→ Dataset extract:
________________
(** [!formData.name || !formData.email || !formData.phone ||
    !formData.service] negated (index.js:746). *)
Definition requiredFieldsPresent (fd : FormData) : bool :=
  jsTruthy (fd !! "name"%string) && jsTruthy (fd !! "email"%string) &&
  jsTruthy (fd !! "phone"%string) && jsTruthy (fd !! "service"%string).

(** [file.fieldname.startsWith('aadharCard')] (index.js:757). *)
Definition isAadharCard (f : File) : bool := String.prefix "aadharCard" (fieldname f).

(** [aadharCardFiles] (index.js:757). *)
Definition aadharCardFiles (uploaded : list File) : list File :=
  List.filter isAadharCard uploaded.

(** The object built at index.js:773-779; [orderId] and [amount] are
    copied as they come and may be undefined. *)
Record PaymentFields := mkPaymentFields {
  pf_paymentId : string;
  pf_orderId : option string;
  pf_amount : option string;
  pf_transactionId : string;
  pf_orderStatus : string
}.

(** [formData.paymentId ? {...} : null] (index.js:773-779). *)
Definition extractPaymentInfo (fd : FormData) : option PaymentFields :=
  match fd !! "paymentId"%string with
  | Some (String c s) =>
      Some (mkPaymentFields (String c s) (fd !! "orderId"%string)
              (fd !! "paymentAmount"%string)
              (fieldOr (fd !! "transactionId"%string) (String c s))
              (fieldOr (fd !! "orderStatus"%string) "PAID"))
  | _ => None
  end.

(** How the validation part of the submit handler ends. *)
Inductive IntakeResult :=
| BadRequest (error : string)            (* res.status(400) *)
| Proceed (pi : option PaymentFields)    (* goes on to sendEmailsWithRetry *).

(** The submit handler up to the call of [sendEmailsWithRetry]
    (index.js:737-780): the state it leaves and how it goes on. *)
Definition contactIntake (fd : FormData) (uploaded : list File) (st : State)
  : State * IntakeResult :=
  if negb (requiredFieldsPresent fd) then (st, BadRequest "Missing required fields")
  else match aadharCardFiles uploaded with
       | [] => (set_uploads (unlinkAll uploaded (uploads st)) st,
                BadRequest "Aadhar Card upload is mandatory. Please upload your Aadhar Card to continue.")
       | _ :: _ => (st, Proceed (extractPaymentInfo fd))
       end.

(** ** Monitoring endpoint (index.js:982-1011) *)

(** [Math.round((now - createdAt) / 60000)]: the nearest integer, halves
    upwards. *)
Definition ageMinutes (now created : Z) : Z := (now - created + 30000) / 60000.

(** One element of [retries] (index.js:988-998); the ISO rendering of
    [createdAt] is left as the number. *)
Record RetryReport := mkRetryReport {
  r_clientId : string;
  r_customerName : option string;
  r_customerEmail : option string;
  r_service : option string;
  r_retryCount : Z;
  r_createdAt : Z;
  r_ageMinutes : Z;
  r_paymentAmount : option string;
  r_paymentId : option string
}.

Definition reportOf (now : Z) (kv : string * RetryData) : RetryReport :=
  mkRetryReport kv.1 (formData kv.2 !! "name"%string) (formData kv.2 !! "email"%string)
                (formData kv.2 !! "service"%string) (retryCount kv.2) (createdAt kv.2)
                (ageMinutes now (createdAt kv.2))
                (amount <$> paymentInfo kv.2) (paymentId <$> paymentInfo kv.2).

(** The [retries] array of the response, one element per ledger entry. *)
Definition emailRetries (st : State) : list RetryReport :=
  reportOf (Date_now st) <$> map_to_list (pendingEmailRetries st).

(** [totalPendingRetries]. *)
Definition totalPendingRetries (st : State) : nat := length (emailRetries st).

(** ** Well-formedness of the ledger and the timer table *)

(** What every entry of the ledger looks like, and how handles relate to
    the handle counter. *)
Record ledgerWellFormed (st : State) : Prop := mkLedgerWellFormed {
  entry_under_own_id :
    ∀ cid rd, pendingEmailRetries st !! cid = Some rd → clientId rd = cid;
  entry_is_paid :
    ∀ cid rd, pendingEmailRetries st !! cid = Some rd → is_Some (paymentInfo rd);
  entry_has_handle :
    ∀ cid rd, pendingEmailRetries st !! cid = Some rd →
              ∃ id, timeoutId rd = Some id ∧ (id < nextTimerId st)%nat;
  handles_below_counter :
    ∀ id x, timers st !! id = Some x → (id < nextTimerId st)%nat;
  entry_timer_is_own :
    ∀ cid rd id due cb,
      pendingEmailRetries st !! cid = Some rd → timeoutId rd = Some id →
      timers st !! id = Some (due, cb) →
      cb = RetryCallback (mkCall (formData rd) (files rd) (clientId rd)
                                 (paymentInfo rd) (retryCount rd))
}.

(** What the clock bounds. *)
Record timesBounded (st : State) : Prop := mkTimesBounded {
  created_in_past :
    ∀ cid rd, pendingEmailRetries st !! cid = Some rd → createdAt rd ≤ Date_now st;
  retry_due_soon :
    ∀ id due c, timers st !! id = Some (due, RetryCallback c) →
                due ≤ Date_now st + 600000;
  cleanup_due_soon :
    ∀ id due fs cid, timers st !! id = Some (due, CleanupCheckCallback fs cid) →
                     due ≤ Date_now st + 30 * 60 * 1000
}.

(** Every identity in the ledger has a failure on the console: the line
    that announced the retry the entry stands for. *)
Definition failuresLogged (st : State) : Prop :=
  ∀ cid rd, pendingEmailRetries st !! cid = Some rd →
            ∃ delay clamped,
              EvRetryScheduled cid (retryCount rd) delay clamped ∈ console st.

(** ** Counting attempts of one identity *)

Definition isCallFor (cid : string) (co : Call * Origin) : bool :=
  bool_decide (c_clientId co.1 = cid).

(** Suspended calls of [sendEmailsWithRetry] for [cid]. *)
Definition inflightFor (cid : string) (st : State) : nat :=
  length (List.filter (isCallFor cid) (inflight st)).

(** Requests of a schedule that start an attempt for [cid] from outside:
    submissions under that identity and manual retries of it. *)
Definition startsAttemptFor (cid : string) (a : Action) : bool :=
  match a with
  | Submit _ _ c _ => bool_decide (c = cid)
  | ManualRetry c => bool_decide (c = cid)
  | _ => false
  end.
________________
→ Your task: A verbatim transcription is needed of the lines above, starting at the line with "(index.js:737-780): the state" and ending at the line with "Definition reportOf (now", both included, and of nothing else.

→ Answer to the exercise:
    (index.js:737-780): the state it leaves and how it goes on. *)
Definition contactIntake (fd : FormData) (uploaded : list File) (st : State)
  : State * IntakeResult :=
  if negb (requiredFieldsPresent fd) then (st, BadRequest "Missing required fields")
  else match aadharCardFiles uploaded with
       | [] => (set_uploads (unlinkAll uploaded (uploads st)) st,
                BadRequest "Aadhar Card upload is mandatory. Please upload your Aadhar Card to continue.")
       | _ :: _ => (st, Proceed (extractPaymentInfo fd))
       end.

(** ** Monitoring endpoint (index.js:982-1011) *)

(** [Math.round((now - createdAt) / 60000)]: the nearest integer, halves
    upwards. *)
Definition ageMinutes (now created : Z) : Z := (now - created + 30000) / 60000.

(** One element of [retries] (index.js:988-998); the ISO rendering of
    [createdAt] is left as the number. *)
Record RetryReport := mkRetryReport {
  r_clientId : string;
  r_customerName : option string;
  r_customerEmail : option string;
  r_service : option string;
  r_retryCount : Z;
  r_createdAt : Z;
  r_ageMinutes : Z;
  r_paymentAmount : option string;
  r_paymentId : option string
}.

Definition reportOf (now : Z) (kv : string * RetryData) : RetryReport :=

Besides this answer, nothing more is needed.